I was in Lord of the Rings Online (LOTRO) this evening. It’s my go-to RPG-type game when I just want to bum around a bit and talk to some old online friends.
Well, there was a discussion about MMOs (Massive Multiplayer Online games) in the “global” chat channel (meaning all players could see it no matter where they are). I made the…ahem…mistake of postulating that World of Warcraft (AKA, WoW) was killed not by other games but by time. This induced a handful of snarky comments about how saying WoW was a dead game was factually inaccurate and foolish to even question.
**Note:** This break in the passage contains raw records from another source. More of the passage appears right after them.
(* ===== verification/Adminconc.v ===== *)
(** * gredis_webserver: requests served at the same time

    The web server runs each request in its own goroutine; their commands reach
    the administration Redis in any order.  [conc_run] runs several programs
    command by command under a schedule.  For creations the interleaving does
    no harm: addresses are conserved, no address and no number is given twice,
    and every creation finishes after five commands.  Deletions are different;
    and with faults of the connection addresses are lost or doubled. *)

From S2P Require Import Prelude Resp Respread Strconv Reply Redisconn Redisdb Gotype Scan Scantype Helper Objects Admin Adminspec.

Section Interleaving.
Context `{Redis W} {A : Type}.

(** Thread [i] makes its next call. *)
Definition conc_step (c : W * list (prog A)) (i : nat) : W * list (prog A) :=
  match c.2 !! i with
  | Some (Req w parts k) => let '(s, r) := call Delivered c.1 w parts in (s, <[i := k r]> c.2)
  | _ => c
  end.

Definition conc_run (sched : list nat) (c : W * list (prog A)) : W * list (prog A) := foldl conc_step c sched.

(** What a call that is carried out returns. *)
Definition answer (w : bool) (r : reply) : reply * option result_err :=
  if w then (Data (reply_result r), Err (reply_result r)) else (RNil, None).

(** A step of a thread whose command is documented. *)
Lemma conc_call s ps i w parts k k' r : ps !! i = Some (Req w parts k) -> command (view s) parts = Some (k', r) ->
  exists s', conc_step (s, ps) i = (s', <[i := k (answer w r)]> ps) /\ view s' = k'.
Proof.
  intros Hp Hc. destruct (exec_command s parts k' r Hc) as [Hv Hr]. exists (exec s parts).1. split; [|done].
  unfold conc_step. cbn [fst snd]. rewrite Hp. cbn. destruct (exec s parts) as [s' r']. cbn in *. by subst r'.
Qed.
End Interleaving.

(** ** The stages of a creation *)

Inductive stage : Type :=
| SCheck (now : Z) (name : list Z)
| SPop (now : Z) (name : list Z)
| SNumber (now : Z) (name addr : list Z)
| SStore (info : DB_RedisInfo)
| SList (info : DB_RedisInfo)
| SCreated (info : DB_RedisInfo)
| SFailed (code : Z).

(** The registry with the instances listed so far, and the creations on their
    way. *)
Record astate := mkA { reg : registry; listed : gmap Z DB_RedisInfo; ths : list stage }.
The general consensus was that I didn’t know what I was talking about.
That in and of itself is nothing unusual. But not this time.
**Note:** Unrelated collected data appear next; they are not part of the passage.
(* ===== verification/Logfile.v ===== *)
(** * glog/glog_file.go and rotateFile of glog/glog.go: the files of the log

    The names of log files, the directories they are created in, the header
    each one starts with, and the settings of [SetLogFile] and [SetLogLevel].
    Files are kept by directory and name: [filepath.Join] is a pair, so that
    two spellings of one directory count as two.  What the file system allows
    at each call is an argument; a [Write] of an [os.File] accepts everything
    or fails after a prefix. *)

From S2P Require Import Prelude Gostrings Resp Strconv.

(** ** Severities *)

Definition infoLog : Z := 0.
Definition warningLog : Z := 1.
Definition errorLog : Z := 2.
Definition fatalLog : Z := 3.
Definition debugLog : Z := 4.
Definition numSeverity : Z := 5.
Definition severityChar : list Z := str "IWEFD".
Definition severityName : list (list Z) := [str "INFO"; str "WARNING"; str "ERROR"; str "FATAL"; str "DEBUG"].

(** ** Time and formatting *)

Record time := mkTime {
  Year : Z; Month : Z; Day : Z; Hour : Z; Minute : Z; Second : Z; Nanosecond : Z; YearDay : Z
}.

(** [%0wd] of package fmt *)
Definition pad0 (w : nat) (n : Z) : list Z :=
  let ds := dec (Z.abs n) in
  if n <? 0 then 45 :: replicate (w - 1 - length ds) 48 ++ ds else replicate (w - length ds) 48 ++ ds.

(** ** Settings of the package and of the machine *)

Record globals := mkGlobals {
  logDirs : list (list Z);
  onceLogDirs : bool;  (** whether [onceLogDirs.Do] has run *)
  logDir : list Z;
  program : list Z;
  pid : Z;
  host : list Z;
  userName : list Z;
  VERSION : list Z;
  DATE : list Z;
  glogLevel : Z
}.

Record machine := mkMachine {
  TempDir : list Z;
  Compiler : list Z; Version : list Z; GOOS : list Z; GOARCH : list Z
}.

Definition createLogDirs (o : machine) (g : globals) : globals :=
  let dirs := if bool_decide (logDir g = []) then logDirs g else logDirs g ++ [logDir g] in
  {| logDirs := dirs ++ [TempDir o]; onceLogDirs := onceLogDirs g; logDir := logDir g; program := program g;
     pid := pid g; host := host g; userName := userName g; VERSION := VERSION g; DATE := DATE g;
     glogLevel := glogLevel g |}.

(** [onceLogDirs.Do(createLogDirs)] *)
Definition once_dirs (o : machine) (g : globals) : globals :=
  if onceLogDirs g then g
  else
    let g := createLogDirs o g in
    {| logDirs := logDirs g; onceLogDirs := true; logDir := logDir g; program := program g;
       pid := pid g; host := host g; userName := userName g; VERSION := VERSION g; DATE := DATE g;
       glogLevel := glogLevel g |}.

Fixpoint shortHostname (hostname : list Z) : list Z :=
  match hostname with
  | [] => []
  | b :: rest => if b =? 46 then [] else b :: shortHostname rest
  end.

(** The package's [init]: the answers of [os.Hostname] and [user.Current]. *)
Definition init_globals (g : globals) (h : option (list Z)) (current : option (list Z)) : globals :=
  {| logDirs := logDirs g; onceLogDirs := onceLogDirs g; logDir := logDir g; program := program g; pid := pid g;
     host := match h with Some h => shortHostname h | None => host g end;
     userName := (fun b => if b =? 92 then 95 else b) <$> default (userName g) current;
     VERSION := VERSION g; DATE := DATE g; glogLevel := glogLevel g |}.

Definition logName (g : globals) (tag : list Z) (t : time) : list Z * list Z :=
  (program g ++ [46] ++ tag ++ [46] ++ pad0 4 (Year t) ++ pad0 2 (Month t) ++ pad0 2 (Day t) ++ [45]
     ++ pad0 2 (Hour t) ++ pad0 2 (Minute t) ++ pad0 2 (Second t) ++ [46] ++ itoa (pid g),
   program g ++ [46] ++ tag).

Definition SetLogFile (g : globals) (logfile : list Z) : go globals :=
  if bool_decide (logfile = []) then Ret g
  else
    let i := LastIndex logfile 47 in
    if i =? -1 then
      Ret {| logDirs := logDirs g; onceLogDirs := onceLogDirs g; logDir := str "./"; program := program g;
             pid := pid g; host := host g; userName := userName g; VERSION := VERSION g; DATE := DATE g;
             glogLevel := glogLevel g |}
    else
      let! dir := slice logfile 0 (i + 1) in
      let! base := slice logfile (i + 1) (zlen logfile) in
      Ret {| logDirs := logDirs g; onceLogDirs := onceLogDirs g; logDir := dir; program := base;
             pid := pid g; host := host g; userName := userName g; VERSION := VERSION g; DATE := DATE g;
             glogLevel := glogLevel g |}.

Definition SetLogLevel (g : globals) (logLevel : list Z) : globals * option num_err :=
  match ParseInt logLevel 0 with
  | (_, Some err) => (g, Some err)
  | (level, None) =>
      ({| logDirs := logDirs g; onceLogDirs := onceLogDirs g; logDir := logDir g; program := program g;
          pid := pid g; host := host g; userName := userName g; VERSION := VERSION g; DATE := DATE g;
          glogLevel := i32 level |}, None)
  end.

(** ** The file system *)

Definition fname : Type := list Z * list Z.

Record fsys := mkFsys { data : gmap fname (list Z); links : gmap fname (list Z) }.

(** What one [Write] does: it takes all bytes, or some of them and fails. *)
Inductive writing : Type := WFull | WShort (n : nat).

(** What the file system allows during one call of [rotateFile]. *)
Record disk := mkDisk {
  can_create : fname -> bool;
  can_remove : fname -> bool;
  can_link : fname -> bool;
  header_write : writing
}.

Definition File_Write (fs : fsys) (f : option fname) (p : list Z) (w : writing) : fsys * Z * bool :=
  match f with
  | None => (fs, 0, true)
  | Some f =>
      let old := default [] (data fs !! f) in
      match w with
      | WFull => ({| data := <[f := old ++ p]> (data fs); links := links fs |}, zlen p, false)
      | WShort n => ({| data := <[f := old ++ take n p]> (data fs); links := links fs |}, zlen (take n p), true)
      end
  end.

Inductive log_err : Type := ErrNoLogDirs | ErrCannotCreate | ErrWrite.

(** [os.Remove(symlink)] and [os.Symlink(name, symlink)], whose errors are ignored. *)
Definition relink (link : fname) (name : list Z) (d : disk) (ls : gmap fname (list Z)) : gmap fname (list Z) :=
  let ls := if can_remove d link then delete link ls else ls in
  if can_link d link && bool_decide (ls !! link = None) then <[link := name]> ls else ls.

(** The loop over the directories: [os.Create] empties a file of that name. *)
Fixpoint create_in (dirs : list (list Z)) (name link : list Z) (d : disk) (fs : fsys) : option fname * fsys :=
  match dirs with
  | [] => (None, fs)
  | dir :: dirs =>
      if can_create d (dir, name) then
        (Some (dir, name),
         {| data := <[(dir, name) := []]> (data fs);
            links := relink (dir, link) name d (links fs) |})
      else create_in dirs name link d fs
  end.

Definition create (o : machine) (g : globals) (tag : list Z) (t : time) (d : disk) (fs : fsys)
    : globals * fsys * (fname + log_err) :=
  let g := once_dirs o g in
  match logDirs g with
  | [] => (g, fs, inr ErrNoLogDirs)
  | dirs =>
      let '(name, link) := logName g tag t in
      match create_in dirs name link d fs with
      | (Some f, fs) => (g, fs, inl f)
      | (None, fs) => (g, fs, inr ErrCannotCreate)
      end
  end.

(** ** Rotation *)

(** The fields of [syncBuffer] guarded by [filemu]. *)
Record logfile := mkLogfile { file : option fname; nbytes : Z; yearday : Z }.

Definition file_header (o : machine) (g : globals) (now : time) : list Z :=
  str "Log file created at: " ++ pad0 4 (Year now) ++ [47] ++ pad0 2 (Month now) ++ [47] ++ pad0 2 (Day now)
    ++ [32] ++ pad0 2 (Hour now) ++ [58] ++ pad0 2 (Minute now) ++ [58] ++ pad0 2 (Second now) ++ [10]
  ++ str "Running on machine: " ++ host g ++ [44] ++ userName g ++ [10]
  ++ str "Build info: " ++ DATE g ++ [44] ++ VERSION g ++ [10]
  ++ str "Binary: Built with " ++ Compiler o ++ [32] ++ Version o ++ str " for " ++ GOOS o ++ [47] ++ GOARCH o ++ [10]
  ++ str "Log line format: [IWEF]mmdd hh:mm:ss.uuuuuu threadid file:line] msg" ++ [10].

Definition rotateFile (o : machine) (g : globals) (sev : Z) (fs : fsys) (now : time) (d : disk)
    : go (globals * fsys * logfile * option log_err) :=
  let! tag := zget severityName sev in
  match create o g tag now d fs with
  | (g, fs, inr err) => Ret (g, fs, {| file := None; nbytes := 0; yearday := YearDay now |}, Some err)
  | (g, fs, inl f) =>
      match File_Write fs (Some f) (file_header o g now) (header_write d) with
      | (fs, n, err) =>
          Ret (g, fs, {| file := Some f; nbytes := u64 n; yearday := YearDay now |},
               if err : bool then Some ErrWrite else None)
      end
  end.

(** ** Facts the components share *)

Lemma create_in_spec dirs name link d fs f fs' : create_in dirs name link d fs = (Some f, fs') ->
  f.2 = name /\ f.1 ∈ dirs /\ data fs' = <[f := []]> (data fs).
Proof.
  induction dirs as [|dir dirs IH]; cbn; [done|]. case_match; intros Hc; simplify_eq/=; [set_solver|].
  destruct (IH Hc) as (? & ? & ?). set_solver.
Qed.

Definition valid_time (t : time) : Prop :=
  0 <= Year t <= 9999 /\ 1 <= Month t <= 12 /\ 1 <= Day t <= 31 /\ 0 <= Hour t <= 23 /\ 0 <= Minute t <= 59 /\
  0 <= Second t <= 59 /\ 0 <= Nanosecond t < 10 ^ 9.

Lemma pad0_length k n : 0 <= n < 10 ^ Z.of_nat (S k) -> length (pad0 (S k) n) = S k.
Proof.
  intros Hn. unfold pad0. rewrite (proj2 (Z.ltb_ge _ _)), Z.abs_eq by lia.
  rewrite length_app, length_replicate. pose proof (dec_length k n Hn). lia.
Qed.

(** The size of a file's header does not depend on the time. *)
Definition header_size (o : machine) (g : globals) : Z :=
  zlen (file_header o g {| Year := 0; Month := 0; Day := 0; Hour := 0; Minute := 0; Second := 0; Nanosecond := 0; YearDay := 0 |}).

Lemma zlen_pad0 k n : 0 <= n < 10 ^ Z.of_nat (S k) -> zlen (pad0 (S k) n) = Z.of_nat (S k).
Proof. intros Hn. unfold zlen. by rewrite pad0_length. Qed.

Lemma file_header_size o g now : valid_time now -> zlen (file_header o g now) = header_size o g.
Proof.
  intros (? & ? & ? & ? & ? & ? & _). unfold header_size, file_header. cbn [Year Month Day Hour Minute Second].
  rewrite !zlen_app. rewrite !(zlen_pad0 1), !(zlen_pad0 3) by lia. lia.
Qed.

(** A rotation never panics; when it succeeds there is a new current file with
    its header. *)
Lemma rotateFile_spec o g sev fs now d : onceLogDirs g = true -> 0 <= sev < numSeverity ->
  exists fs' lf' err, rotateFile o g sev fs now d = Ret (g, fs', lf', err) /\ yearday lf' = YearDay now /\
    (err = None -> exists f, file lf' = Some f /\ data fs' = <[f := file_header o g now]> (data fs) /\
       nbytes lf' = u64 (zlen (file_header o g now)) /\
       exists tag, severityName !! Z.to_nat sev = Some tag /\ f.2 = (logName g tag now).1).
Proof.
  intros Ho Hs. unfold rotateFile. destruct (lookup_lt_is_Some_2 severityName (Z.to_nat sev)) as [tag Htag].
  { unfold numSeverity in Hs. cbn. lia. }
  rewrite (zget_ok _ _ tag) by (done || lia). cbn [go_bind]. unfold create, once_dirs. rewrite Ho.
  destruct (logDirs g) as [|dir dirs] eqn:Hd; [by do 3 eexists|].
  destruct (logName g tag now) as [name link] eqn:Hn. destruct (create_in _ _ _ _ _) as [[f|] fs1] eqn:Hc; [|by do 3 eexists].
  apply create_in_spec in Hc as (Hf & _ & Hdata). unfold File_Write. rewrite Hdata, lookup_insert_eq. cbn [default app].
  destruct (header_write d); do 3 eexists; (split; [done|]); split; try done. intros _. exists f. cbn [file data nbytes].
  split_and!; [done|by rewrite insert_insert_eq|done|]. exists tag. by rewrite Hn.
Qed.

Lemma once_dirs_done o g : onceLogDirs (once_dirs o g) = true.
Proof. unfold once_dirs. by destruct (onceLogDirs g) eqn:E. Qed.

Lemma once_dirs_idem o g : once_dirs o (once_dirs o g) = once_dirs o g.
Proof. unfold once_dirs at 1. by rewrite once_dirs_done. Qed.

Lemma rotateFile_once o g sev fs now d : rotateFile o (once_dirs o g) sev fs now d = rotateFile o g sev fs now d.
Proof. unfold rotateFile, create. by rewrite once_dirs_idem. Qed.

(** A disk on which everything works. *)
Definition good_disk (d : disk) : Prop := (forall f, can_create d f = true) /\ header_write d = WFull.

Lemma rotateFile_good o g sev fs now d : onceLogDirs g = true -> logDirs g <> [] -> 0 <= sev < numSeverity -> good_disk d ->
  exists fs' lf' f x, rotateFile o g sev fs now d = Ret (g, fs', lf', None) /\ file lf' = Some f /\ data fs' !! f = Some x.
Proof.
  intros Ho Hd Hs [Hc Hw]. unfold rotateFile. destruct (lookup_lt_is_Some_2 severityName (Z.to_nat sev)) as [tag Htag].
  { unfold numSeverity in Hs. cbn. lia. }
  rewrite (zget_ok _ _ tag) by (done || lia). cbn [go_bind]. unfold create, once_dirs. rewrite Ho.
  destruct (logDirs g) as [|dir dirs]; [done|]. destruct (logName g tag now) as [name link]. cbn. rewrite Hc. cbn.
  rewrite Hw. do 4 eexists. split; [done|]. split; [done|]. cbn. by rewrite lookup_insert_eq.
Qed.

Lemma dec_value_pad k ds : dec_value (replicate k 48 ++ ds) = dec_value ds.
Proof. unfold dec_value. rewrite fold_left_app. f_equal. induction k as [|k IH]; cbn; done. Qed.

Lemma dec_value_pad0 k n : 0 <= n -> dec_value (pad0 k n) = n.
Proof.
  intros Hn. unfold pad0. rewrite (proj2 (Z.ltb_ge _ _)), Z.abs_eq by lia. rewrite dec_value_pad. apply dec_spec, Hn.
Qed.

Lemma pad0_app_inj k a b x y : 0 <= a < 10 ^ Z.of_nat (S k) -> 0 <= b < 10 ^ Z.of_nat (S k) ->
  pad0 (S k) a ++ x = pad0 (S k) b ++ y -> a = b /\ x = y.
Proof.
  intros Ha Hb E. apply app_inj_1 in E as [E ->]; [|by rewrite !pad0_length]. split; [|done].
  rewrite <- (dec_value_pad0 (S k) a), <- (dec_value_pad0 (S k) b) by lia. by rewrite E.
Qed.

(** Files created at different seconds have different names. *)
Lemma logName_second g tag t t' : valid_time t -> valid_time t' -> (logName g tag t).1 = (logName g tag t').1 ->
  Year t = Year t' /\ Month t = Month t' /\ Day t = Day t' /\ Hour t = Hour t' /\ Minute t = Minute t' /\ Second t = Second t'.
Proof.
  intros (? & ? & ? & ? & ? & ? & _) (? & ? & ? & ? & ? & ? & _). unfold logName. cbn [fst]. intros E.
  apply app_inv_head in E. cbn [app] in E. injection E as E. apply app_inv_head in E. injection E as E.
  apply (pad0_app_inj 3) in E as [-> E]; [|lia..]. apply (pad0_app_inj 1) in E as [-> E]; [|lia..].
  apply (pad0_app_inj 1) in E as [-> E]; [|lia..]. injection E as E. apply (pad0_app_inj 1) in E as [-> E]; [|lia..].
  apply (pad0_app_inj 1) in E as [-> E]; [|lia..]. apply (pad0_app_inj 1) in E as [-> E]; [|lia..]. done.
Qed.

(** [SetLogFile] takes directory and name from a path; of a bare name it keeps
    nothing. *)
Lemma SetLogFile_path g dir base : 47 ∉ base -> exists g', SetLogFile g (dir ++ 47 :: base) = Ret g' /\
  logDir g' = dir ++ [47] /\ program g' = base /\ logDirs g' = logDirs g.
Proof.
  intros Hb. unfold SetLogFile. rewrite bool_decide_false by (by destruct dir). rewrite LastIndex_at by done.
  rewrite (proj2 (Z.eqb_neq _ _)) by (pose proof (zlen_nonneg dir); lia).
  pose proof (slice_app [] (dir ++ [47]) base) as H1. pose proof (slice_app (dir ++ [47]) base []) as H2.
  rewrite app_nil_r in H2. cbn [app] in H1. rewrite zlen_nil, Z.add_0_l in H1. rewrite <- app_assoc in H1, H2. cbn [app] in H1, H2.
  rewrite zlen_app in H1. change (zlen [47]) with 1 in H1. rewrite H1. cbn [go_bind].
  replace (zlen (dir ++ 47 :: base)) with (zlen (dir ++ [47]) + zlen base) by (rewrite !zlen_app, !zlen_cons, zlen_nil; lia).
  replace (zlen dir + 1) with (zlen (dir ++ [47])) by (rewrite zlen_app; done). rewrite H2. cbn [go_bind]. by eexists.
Qed.

Example SetLogFile_bare g : SetLogFile g (str "web.log") =
  Ret {| logDirs := logDirs g; onceLogDirs := onceLogDirs g; logDir := str "./"; program := program g; pid := pid g; host := host g;
         userName := userName g; VERSION := VERSION g; DATE := DATE g; glogLevel := glogLevel g |}.
Proof. reflexivity. Qed.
WoW reportedly had 10 million-plus subscribers at its peak, circa 2010. Leaked numbers from last October put the subscription base around 1.7 million. If correct, that’s about an 85% reduction in subscribers over that period. Don’t get me wrong; 1.7 million is nothing to sneeze at. WoW is still the biggest MMO ever made and no other MMO has ever come close to knocking it off its perch.
It’s just the biggest fish in a slowly-shrinking pond.
MMO–and specifically in the case, I am talking about MMORPG-type games–are fading in popularity, across the board. I don’t think they will go away for good but they’ll become much more of a niche market. Like I said, 1.7 million subscribers is a lot…but it’s two orders of magnitude less than the folks that play battle-royale games like PuBG and Fortnite. It’s less than the number of folks who play Minecraft. It’s less than the number of folks who play fucking Candy Crush, for Pete’s sake.
I know Blizzard has and is making tons of money off WoW. I also know they just laid off eight hundred employees worldwide within the last month. So clearly, despite its success, WoW is no longer the financial juggernaut that allows Blizzard to pretty much do as they pleased on the gaming scene.
Most other MMORPG developers aren’t in much better shape. Most have moved to the business model of microtransactions–that is, providing the base game for free or a nominal charge, then nickel and diming in the game itself, for cosmetic and frills (if you’re lucky) or game content itself (if you aren’t). The old “$15/month subscription and play everything all you want” just doesn’t feel as viable as it used to.
And in a world where someone can toss up a mobile app for under six figures and return millions of dollars, how many developers are going to risk a multi-million dollar budget on a WoW-style game these days? Not many.
What does this have to do with writing?
Well, MMORPGs (RPG’s in general) are home to some of the best examples of world-building I can find in any fantasy medium. Obviously, a game like LOTRO, which is based on Tolkien’s seminal works, is going to have a rich lore foundation. But games like WoW have a rich and developed history. Sure, it is full of fantasy tropes, like a new omniverse-ending threat emerging every ten minutes. But imagine having a lore and a world constructed across multiple games, over two decades, and worked on by dozens of people–and still keeping it generally consistent. That’s impressive and something I believe authors can note, study, and even emulate. I never like turning away from potential sources of inspiration, no matter how tangential.
Or you can think I wrote this long babbling blog post because I was bored and tied together a tenuous thread.
Muse: I vote for option two.
Shut up, you.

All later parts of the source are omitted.